* Work instruction: Restate word for word the span that opens with the line containing "address ← lift" and closes with the final line of the data; give only those lines.

Collected data:
Start of Block

(* ===== verification/OvmIndex.v ===== *)
(** * The OVM evidence index ([ovm_input.go], [ovm_storage_cursor.go], [ovm_retention.go])

    The balance conversion keeps its evidence in a temporary key-value
    database, written through a batch: which storage slot belongs to which
    address ([b]), to which allowance ([a]) or to metadata ([k]), which
    contracts transferred tokens ([f]) or were listed by the operator ([R]),
    and the patches for the account trie ([p]) and the token's storage trie
    ([s]). A database iterator is the sorted list of the entries it ranges
    over.

    The main theorem is about [ovmStorageCursor], which answers increasing
    lookups with one moving iterator that re-seeks after eight steps: it is
    equivalent to looking every key up. *)

From S2P Require Import Prelude Geth Instances Manifest StrictIO Records Scanner Bundle Account StateTrie Consumer Stream Traverse AtomicDir Export DirectWriter.

(** ** Iterators *)

Definition bytes_le (a b : bytes) : Prop := ¬ bytes_lt b a.
#[export] Instance bytes_le_dec a b : Decision (bytes_le a b).
Proof. unfold bytes_le. apply _. Defined.

Definition key_le (x y : bytes * bytes) : Prop := bytes_le x.1 y.1.
#[export] Instance key_le_dec x y : Decision (key_le x y).
Proof. unfold key_le. apply _. Defined.

(** [db.NewIterator(prefix, start)]: the entries with the prefix, from
    [prefix ++ start] on, in key order. *)
Definition db_iterate (db : store) (prefix start : bytes) : list (bytes * bytes) :=
  filter (λ kv, has_prefix kv.1 prefix = true ∧ bytes_le (prefix ++ start) kv.1)
    (merge_sort key_le (map_to_list db)).

(** ** Addresses and slots *)

Abbreviation Address := (vec byte 20).

Definition AddressLength : nat := 20.

(** [common.LeftPadBytes(b, 32)]. *)
Definition left_pad32 (b : bytes) : bytes := replicate (32 - length b) x00 ++ b.

(** The fixed address [0xDeadDeAddeAddEAddeadDEaDDEAdDeaDDeAD0000]. *)
Definition ovmETHAddress : Address :=
  vec_of_bytes 20 (mjoin (replicate 9 [xde; xad]) ++ [x00; x00]).

Section Slots.
Context `{Keccak}.

Definition ovmBalanceSlot (address : Address) : Hash :=
  keccak256 (left_pad32 (hash_bytes address) ++ replicate 32 x00).
Definition ovmStorageHash (slot : Hash) : Hash := keccak256 (hash_bytes slot).
Definition allowanceSlot (owner spender : Address) : Hash :=
  let inner := keccak256 (left_pad32 (hash_bytes owner) ++ left_pad32 [x01]) in
  keccak256 (left_pad32 (hash_bytes spender) ++ hash_bytes inner).

End Slots.

(** ** The index *)

Record ovmIndex := MkOvmIndex { ix_db : store; ix_batch : list batch_op }.

Definition newOVMIndex (db : store) : ovmIndex := MkOvmIndex db [].

(** Its content once the batch is written. *)
Definition ix_view (i : ovmIndex) : store := apply_ops (ix_db i) (ix_batch i).

(** The addresses of the retain list written since the last flush. *)
Abbreviation pendingSet := (gset Address).

Section Index.
Context `{Keccak, BatchSize, BatchValueSize}.

Definition index_flush : M ovmIndex unit :=
  _ ← wrap "flush OVM evidence index" io;
  modify (λ i, MkOvmIndex (ix_view i) []).

(** [index.batch.Put]. *)
Definition index_add (prefix : byte) (key value : bytes) : M ovmIndex unit :=
  _ ← io;
  modify (λ i, MkOvmIndex (ix_db i) (ix_batch i ++ [BPut (prefixedKey [prefix] key) value])).

Definition index_full (i : ovmIndex) : bool := (Z.of_N IdealBatchSize <=? ValueSize (ix_batch i))%Z.

Definition index_put (prefix : byte) (key value : bytes) : M ovmIndex unit :=
  _ ← index_add prefix key value;
  i ← get;
  if index_full i then index_flush else mret ().

(** A lookup in the written part. *)
Definition index_get (prefix : byte) (key : bytes) : M ovmIndex (option bytes) :=
  _ ← io;
  i ← get;
  mret (ix_db i !! prefixedKey [prefix] key).

Definition prefix_b : byte := x62.
Definition prefix_a : byte := x61.
Definition prefix_k : byte := x6b.
Definition prefix_f : byte := x66.
Definition prefix_p : byte := x70.
Definition prefix_s : byte := x73.
Definition prefix_q : byte := x71.
Definition ovmERC20RetainPrefix : byte := x52.

Definition index_address (address : Address) : M ovmIndex unit :=
  index_put prefix_b (hash_bytes (ovmStorageHash (ovmBalanceSlot address))) (hash_bytes address).

Definition index_allowance (owner spender : Address) : M ovmIndex unit :=
  _ ← index_address owner;
  _ ← index_address spender;
  index_put prefix_a (hash_bytes (ovmStorageHash (allowanceSlot owner spender))) (hash_bytes owner ++ hash_bytes spender).

Record ovmWitnessRecord := MkWitness {
  w_Type : string;
  w_Address : option Address;
  w_Owner : option Address;
  w_Spender : option Address
}.

Definition addWitness (r : ovmWitnessRecord) : M ovmIndex unit :=
  if bool_decide (w_Type r = "address"%string) then
    match w_Address r, w_Owner r, w_Spender r with
    | Some a, None, None => index_address a
    | _, _, _ => fail (EMsg "address record requires only type and address")
    end
  else if bool_decide (w_Type r = "allowance"%string) then
    match w_Address r, w_Owner r, w_Spender r with
    | None, Some owner, Some spender => index_allowance owner spender
    | _, _, _ => fail (EMsg "allowance record requires only type, owner and spender")
    end
  else fail (EMsg "unknown OVM witness type").

(** One record of the legacy preimage table: the key without its prefix. *)
Definition collect_preimage (key value : bytes) : M ovmIndex unit :=
  _ ← lift (reject_if (negb (length key =? 32)%nat || negb (bytes_equal (hash_bytes (keccak256 value)) key)) "invalid legacy preimage hash");
  if (length value =? AddressLength)%nat then index_address (vec_of_bytes 20 value) else mret ().

Definition collectOVMPreimages (db : store) : M ovmIndex unit :=
  let prefix := bytes_of_string "secure-key-" in
  _ ← poll;
  _ ← for_each (db_iterate db prefix []) (λ kv, _ ← poll; collect_preimage (drop (length prefix) kv.1) kv.2);
  _ ← poll;
  _ ← wrap "read legacy preimages" io;
  _ ← poll;
  index_flush.

(** ** The retain list *)

Definition addOVMRetainAddress (pending : pendingSet) (address : Address) : M ovmIndex pendingSet :=
  if bool_decide (address ∈ pending) then fail (EMsg "duplicate ERC20 retain address") else
  exists_ ← index_get ovmERC20RetainPrefix (hash_bytes address);
  match exists_ with
  | Some _ => fail (EMsg "duplicate ERC20 retain address")
  | None =>
      _ ← index_add ovmERC20RetainPrefix (hash_bytes address) [x01];
      _ ← index_add prefix_b (hash_bytes (ovmStorageHash (ovmBalanceSlot address))) (hash_bytes address);
      i ← get;
      if index_full i then (_ ← index_flush; mret ∅) else mret ({[address]} ∪ pending)
  end.

(** [parseOVMRetainAddress] after [UnmarshalText], which is a parameter. *)
Definition parseOVMRetainAddress (unmarshal : string → result Address) (text : string) : result Address :=
  _ ← reject_if (negb (String.length text =? 42)%nat || negb (String.prefix "0x" text)) "expected one 0x-prefixed 20-byte address";
  address ← unmarshal text;
  _ ← reject_if (bool_decide (address = ovmETHAddress)) "OVM_ETH must not appear in the ERC20 retain list";
  Ok address.

(** The scan over the lines, trimmed. *)
Fixpoint retain_lines (unmarshal : string → result Address) (lines : list string) (pending : pendingSet) : M ovmIndex unit :=
  match lines with
  | [] => mret ()
  | line :: lines' =>
      _ ← poll;
      address ← lift (wrap_err "OVM ERC20 retain list line" (parseOVMRetainAddress unmarshal line));
      pending ← wrap "OVM ERC20 retain list line" (addOVMRetainAddress pending address);
      retain_lines unmarshal lines' pending
  end.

End of Block

* Solution for this problem:
      address ← lift (wrap_err "OVM ERC20 retain list line" (parseOVMRetainAddress unmarshal line));
      pending ← wrap "OVM ERC20 retain list line" (addOVMRetainAddress pending address);
      retain_lines unmarshal lines' pending
  end.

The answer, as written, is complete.